Parser types
How we extract releases from a source — the difference between a stable adapter and the AI fallback, and what to expect from each.
Every source needs a parser — the code that turns a release-notes page or GitHub repo into a structured list of releases we can analyze. We use one of two: a purpose-built stable parser, or the AI fallback for anything without dedicated support.
Stability tiers
Purpose-built adapter for a known source. Releases are extracted deterministically. If the upstream page changes in a way that breaks the adapter, fetches return zero entries with a logged warning so we notice quickly. No per-poll LLM cost.
We don't have a deterministic parser for the source yet, so the page text is sent to a language model that extracts a release list. Accuracy depends on how structured the page is. Output may miss or duplicate entries when the page changes — verify against the source URL before acting on a release. We cache results by content hash so unchanged pages don't re-bill.
The current catalog of stable parsers is at Sources → Catalog.
What about other URLs?
Any URL that isn't handled by a stable parser is routed through the AI fallback.
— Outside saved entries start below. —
(** ** Visibility of the setup form and the login step *)

(** C5: for every selected provider and user session, the visibility flags
    hide the form and show the login step exactly when the provider is
    SCREENPIPE_CLOUD and there is no user; in every other case the form is
    flagged shown and no login step appears.  The rendered login step is
    present in exactly that case and its button opens the login URL through
    the shell; the form element is rendered under the shown flag as soon as
    the setup-form query has delivered a form. *)
Theorem login_step_exactly_for_cloud_without_user
    (env : Collaborators) (p : AvailableAiProviders)
    (user : option (gmap string JsValue)) (st : Settings)
    (data : option RegularProviderSetupForm.SetupFormData) (pending1 pending2 : bool) :
  let v := RegularProviderSetupForm.componentsVisibility p user in
  let r := RegularProviderSetupForm.render env p user st data pending1 pending2 in
  ((RegularProviderSetupForm.showForm v = false
    ∧ RegularProviderSetupForm.showLoginStep v = Some true)
   ↔ (p = SCREENPIPE_CLOUD ∧ user = None)) ∧
  ((RegularProviderSetupForm.showForm v = true
    ∧ RegularProviderSetupForm.showLoginStep v = None)
   ↔ ¬ (p = SCREENPIPE_CLOUD ∧ user = None)) ∧
  ((RegularProviderSetupForm.setupFormElement r = None
    ∧ is_Some (RegularProviderSetupForm.loginStep r))
   ↔ (p = SCREENPIPE_CLOUD ∧ user = None)) ∧
  RegularProviderSetupForm.loginStep r
    = (if decide (p = SCREENPIPE_CLOUD ∧ user = None)
       then Some (emit (EvOpenUrl "https://screenpi.pe/login"))
       else None) ∧
  (∀ w, added (emit (EvOpenUrl "https://screenpi.pe/login")) w
        = [ EvOpenUrl "https://screenpi.pe/login" ]) ∧
  (is_Some (RegularProviderSetupForm.setupFormElement r)
   ↔ is_Some (data ≫= RegularProviderSetupForm.setupForm)
     ∧ ¬ (p = SCREENPIPE_CLOUD ∧ user = None)).
Proof.
  cbv zeta.
  unfold RegularProviderSetupForm.render, RegularProviderSetupForm.componentsVisibility.
  assert (Hcase : bool_decide (p = SCREENPIPE_CLOUD) && negb (bool_decide (is_Some user)) = true
                  ↔ p = SCREENPIPE_CLOUD ∧ user = None).
  { rewrite andb_true_iff, negb_true_iff, bool_decide_eq_true, bool_decide_eq_false.
    rewrite <- eq_None_not_Some. done. }
  assert (Hopen : ∀ w, added (emit (EvOpenUrl "https://screenpi.pe/login")) w
                       = [ EvOpenUrl "https://screenpi.pe/login" ]).
  { intros w. run_handler. apply drop_app_length. }
  destruct (bool_decide (p = SCREENPIPE_CLOUD) && negb (bool_decide (is_Some user))) eqn:E;
    cbn.
  - assert (Hc : p = SCREENPIPE_CLOUD ∧ user = None) by (apply Hcase; done).
    split_and!; [done | | | | exact Hopen | ].
    + split; [intros [? _]; done | done].
    + split; [done | intros _].
      split; [destruct data as [[[schema|] dv]|]; reflexivity | eauto].
    + rewrite decide_True by done. done.
    + destruct data as [[[schema|] dv]|]; cbn;
        split; try (intros [? ?]; done); intros [? ?]; done.
  - assert (Hc : ¬ (p = SCREENPIPE_CLOUD ∧ user = None)).
    { intros H. apply Hcase in H. done. }
    split_and!; [ | done | | | exact Hopen | ].
    + split; [intros [? _]; done | done].
    + split; [intros [_ [? ?]]; done | done].
    + rewrite decide_False by done. done.
    + destruct data as [[[schema|] dv]|]; cbn.
      * split; [done | eauto].
      * split; [intros [? ?]; done | intros [[? ?] _]; done].
      * split; [intros [? ?]; done | intros [[? ?] _]; done].
Qed.
(** The direct albums endpoint is a fallback only: when the artist page
    itself yields an album, its payload has no influence on the answer;
    when a non-empty page yields none, the albums listed are those of
    the direct payload, sorted. *)
Theorem get_artist_direct_albums_fallback (artist_id : Z) (info : dict) :
  (forall (a : json) (l : list json) (direct1 direct2 : json),
      page_albums (JDict info) = Ok (a :: l) ->
      get_artist artist_id (JDict info) direct1
      = get_artist artist_id (JDict info) direct2)
  /\ (forall (direct_albums : json) (resp : ArtistResponse),
         truthy (JDict info) = true ->
         page_albums (JDict info) = Ok [] ->
         get_artist artist_id (JDict info) direct_albums = Ok resp ->
         exists albums : list json,
           direct_endpoint_albums direct_albums = Ok albums
           /\ a_albums resp = sort_albums albums).
Proof.
  split.
  - intros a l d1 d2 Hp. unfold get_artist. rewrite Hp.
    cbv beta iota delta [bind]. cbn [is_nil]. reflexivity.
  - intros direct resp Ht Hp H.
    destruct (get_artist_inversion _ _ _ _ Ht H)
      as (info' & page & tracks & albums & np & _ & Hp' & _ & Ha & _ & ->).
    rewrite Hp in Hp'. injection Hp' as <-. cbn [is_nil] in Ha.
    exists albums. split; [exact Ha|reflexivity].
Qed.

Lemma get_artist_direct_albums_fallback_witness :
  get_artist 9 (nested_page (JList [year_only_album])) JNull
  = get_artist 9 (nested_page (JList [year_only_album]))
      (JDict [("items", JList [JDict [("id", JInt 2); ("title", JStr "Z")]])]).
Proof.
  apply (proj1 (get_artist_direct_albums_fallback 9
                  [("albums", JDict [("rows",
                      JList [page_row (JList [year_only_album])])])])
           (JDict [("id", JInt 1); ("title", JStr "A"); ("year", JStr "1999");
                   ("cover", JNull); ("numberOfTracks", JNull)]) []).
  reflexivity.
Defined.

Lemma album_record_shape (year : json -> result json) (album r : json) :
  (forall (d : dict) (y : json), year (JDict d) = Ok y -> y <> JNull) ->
  album_record year album = Ok r -> is_album_record r.
Proof.
  intros Hy H. unfold album_record in H.
  destruct album as [| | | | |d]; try discriminate H.
  inv_binds. do 5 eexists. split; [reflexivity|].
  eapply Hy. eassumption.
Qed.

Lemma nested_item_albums_records (item : json) (ys : list json) :
  nested_item_albums item = Ok ys -> Forall is_album_record ys.
Proof.
  unfold nested_item_albums. destruct (is_list item).
  { intros H. injection H as <-. constructor. }
  destruct (is_album_like (unwrap_item item)).
  - intros H. inv_binds. constructor; [|constructor].
    eapply album_record_shape; [|eassumption].
    intros d y Hd. apply (album_year_never_null d y). left. exact Hd.
  - intros H. injection H as <-. constructor.
Qed.

Lemma flat_item_albums_records (item : json) (ys : list json) :
  flat_item_albums item = Ok ys -> Forall is_album_record ys.
Proof.
  unfold flat_item_albums. destruct (is_album_like (unwrap_item item)).
  - intros H. inv_binds. constructor; [|constructor].
    eapply album_record_shape; [|eassumption].
    intros d y Hd. apply (album_year_never_null d y). right. exact Hd.
  - intros H. injection H as <-. constructor.
Qed.

Lemma page_albums_records (artist_info : json) (albums : list json) :
  page_albums artist_info = Ok albums -> Forall is_album_record albums.
Proof.
  unfold page_albums. intros H. inv_bind H.
  destruct (is_dict a); [|injection H as <-; constructor].
  inv_bind H.
  assert (Hn : Forall is_album_record a0).
  { match goal with
    | Hx : nested_albums _ = Ok _ |- _ =>
        unfold nested_albums in Hx; inv_binds
    end.
    eapply for_each_Forall; [|eassumption].
    intros row ys Hr. unfold row_albums in Hr.
    destruct (is_dict row); [|injection Hr as <-; constructor].
    inv_binds. eapply for_each_Forall; [|eassumption].
    intros module zs Hm. unfold module_albums in Hm.
    destruct (is_dict module); [|injection Hm as <-; constructor].
    inv_bind Hm.
    destruct (is_dict a5); [|injection Hm as <-; constructor].
    inv_binds. eapply for_each_Forall; [|eassumption].
    exact nested_item_albums_records. }
  destruct (is_nil a0).
  - inv_binds. eapply for_each_Forall; [|eassumption].
    exact flat_item_albums_records.
  - injection H as <-. exact Hn.
Qed.

Lemma direct_endpoint_albums_records (direct_albums : json)
  (albums : list json) :
  direct_endpoint_albums direct_albums = Ok albums ->
  Forall is_album_record albums.
Proof.
  unfold direct_endpoint_albums. destruct (truthy direct_albums).
  - intros H. inv_binds. eapply for_each_Forall; [|eassumption].
    exact flat_item_albums_records.
  - intros H. injection H as <-. constructor.
Qed.

(** Every album the artist endpoint lists is a record with exactly the
    keys id, title, year, cover and numberOfTracks, and its year is
    never null, whichever of the three paths produced it. *)
Theorem get_artist_album_records (artist_id : Z)
  (artist_info direct_albums : json) (resp : ArtistResponse) :
  get_artist artist_id artist_info direct_albums = Ok resp ->
  Forall is_album_record (a_albums resp).
Proof.
  intros H. destruct (truthy artist_info) eqn:Ht.
  - destruct (get_artist_inversion _ _ _ _ Ht H)
      as (info & page & tracks & albums & np & _ & Hp & _ & Ha & _ & ->).
    cbn [a_albums]. unfold sort_albums.
    apply (Permutation_Forall (sort_desc_perm _ get_album_timestamp albums)).
    destruct (is_nil page).
    + apply (direct_endpoint_albums_records _ _ Ha).
    + injection Ha as <-. apply (page_albums_records _ _ Hp).
  - unfold get_artist in H. rewrite Ht in H. injection H as <-. constructor.
Qed.

Lemma get_artist_album_records_witness :
  exists resp : ArtistResponse,
    get_artist 9 three_album_page JNull = Ok resp
    /\ Forall is_album_record (a_albums resp).
Proof.
  eexists. split; [vm_compute; reflexivity|].
  apply (get_artist_album_records 9 three_album_page JNull).
  vm_compute. reflexivity.
Defined.

(** On every album path a release date that is a string yields as year
    the text before its first dash, all of it when it has no dash. *)
Theorem release_date_year (d : dict) (a b : string) :
  ~ In "-"%char (chars a) ->
  (dget d "releaseDate" = JStr (a ++ String "-"%char b) ->
   album_year_nested (JDict d) = Ok (JStr a)
   /\ album_year_flat (JDict d) = Ok (JStr a))
  /\ (a <> EmptyString -> dget d "releaseDate" = JStr a ->
      album_year_nested (JDict d) = Ok (JStr a)
      /\ album_year_flat (JDict d) = Ok (JStr a)).
Proof.
  intros Hdash. split.
  - intros Hd. rewrite album_year_nested_spec, album_year_flat_spec, Hd.
    pose proof (split_dash_first_app a b Hdash) as Hs.
    destruct (a ++ String "-"%char b) as [|c s] eqn:E.
    + destruct a; discriminate E.
    + rewrite Hs. split; reflexivity.
  - intros Ha Hd. rewrite album_year_nested_spec, album_year_flat_spec, Hd.
    pose proof (split_dash_first_no_dash a Hdash) as Hs.
    destruct a as [|c s]; [contradiction|].
    rewrite Hs. split; reflexivity.
Qed.

Lemma release_date_year_witness :
  album_year_nested
    (JDict [("id", JInt 1); ("releaseDate", JStr "2021-06-30")])
  = Ok (JStr "2021").
Proof.
  refine (proj1 (proj1 (release_date_year
                          [("id", JInt 1); ("releaseDate", JStr "2021-06-30")]
                          "2021" "06-30" _) eq_refl)).
  cbn. intros [H|[H|[H|[H|H]]]]; try discriminate H. exact H.
Defined.

(** Albums whose years parse to the same number keep, in the sorted
    list, the order in which they were gathered. *)
Theorem sort_albums_stable (albums : list json) (year : Z) :
  filter (fun a => get_album_timestamp a =? year) (sort_albums albums)
  = filter (fun a => get_album_timestamp a =? year) albums.
Proof. apply sort_desc_stable. Qed.

(** ** Playlist search: when it answers, and what it lists *)

Lemma get_cover_id_ok (included : json) (d : dict) :
  is_ok (get_cover_id included (JDict d)) = absent_or_dict (lookup "attributes" d).
Proof.
  destruct (lookup "attributes" d) as [v|] eqn:E.
  - destruct v as [| | | | |attrs];
      try (unfold get_cover_id, sub_object, py_get_d; cbn [is_dict];
           rewrite E; reflexivity).
    rewrite (get_cover_id_tiers included d attrs).
    + destruct (find truthy (direct_candidates attrs d)); reflexivity.
    + unfold sub_object, py_get_d. cbn [is_dict]. rewrite E. reflexivity.
  - rewrite (get_cover_id_tiers included d []).
    + destruct (find truthy (direct_candidates [] d)); reflexivity.
    + unfold sub_object, py_get_d. cbn [is_dict]. rewrite E. reflexivity.
Qed.

Lemma playlist_args_ok (included : json) (d : dict) :
  is_ok (playlist_args included (JDict d))
  = absent_or_dict (lookup "attributes" d).
Proof.
  rewrite <- (get_cover_id_ok included d). unfold playlist_args.
  rewrite !get_or_dict, !py_get_dict. cbv beta iota delta [bind].
  unfold py_get_d.
  destruct (is_dict (dget d "creator")) eqn:Ec.
  - destruct (lookup "creator" d) as [c|] eqn:El.
    + assert (Hc : dget d "creator" = c) by (unfold dget; rewrite El; reflexivity).
      rewrite Hc in Ec. destruct c as [| | | | |[|kv cd]]; try discriminate Ec;
        unfold py_or; cbn [truthy empty_dict py_get py_get_d];
        destruct (get_cover_id included (JDict d)); reflexivity.
    + unfold dget in Ec. rewrite El in Ec. discriminate Ec.
  - destruct (get_cover_id included (JDict d)); reflexivity.
Qed.

Lemma search_playlists_items_ok {V : LaxInt} (included : json)
  (playlists : list json) :
  is_ok (search_playlists_items included playlists)
  = forallb (fun pl => playlist_ok pl && playlist_typed included pl) playlists.
Proof.
  unfold search_playlists_items.
  induction playlists as [|pl pls IH]; [reflexivity|].
  cbn [comprehension_if forallb].
  destruct pl as [| | | | |d]; try reflexivity.
  unfold playlist_kept. rewrite get_or_dict. cbv beta iota delta [bind].
  unfold playlist_ok at 1, playlist_typed at 1. cbn [chosen_id].
  destruct (truthy (py_or (dget d "uuid") (dget d "id"))); cbn [negb orb andb];
    [|exact IH].
  rewrite <- IH, <- (playlist_args_ok included d). unfold playlist_result.
  destruct (playlist_args included (JDict d)) as [args|e];
    cbv beta iota delta [bind]; cbn [is_ok andb]; [|reflexivity].
  rewrite <- validated_playlist_ok.
  destruct (validated_playlist args); cbn [is_ok andb]; [|reflexivity].
  destruct (comprehension_if _ _ pls); reflexivity.
Qed.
We fetch the page, strip it to plain text, and ask a language model to return a structured list of releases.
When the fallback works well
- The page is a single, scrollable changelog.
- Each release has a clear heading (e.g.
## v1.2.3 — 2025-04-01). - The page renders server-side (no JavaScript hydration required to see the changelog).
When it struggles #
- Paginated changelogs. We only see the first page of HTML.
- JS-rendered pages. We fetch raw HTML — no headless browser. If the changelog only appears after a client-side fetch, we won't see it.
- Mixed content. Pages that intermix unrelated content with the changelog may produce noisy extractions.
If a URL keeps producing wrong or missing releases, tell us — we'll prioritize a stable adapter. See Reference → Parser stability.
Why we don't run AI on stable parsers #
Stable parsers extract release data deterministically from page structure, so there's nothing for the model to do. Skipping the LLM call keeps polling cheap and predictable — the only AI cost on a stable source is the one-time diff analysis when a new release is detected.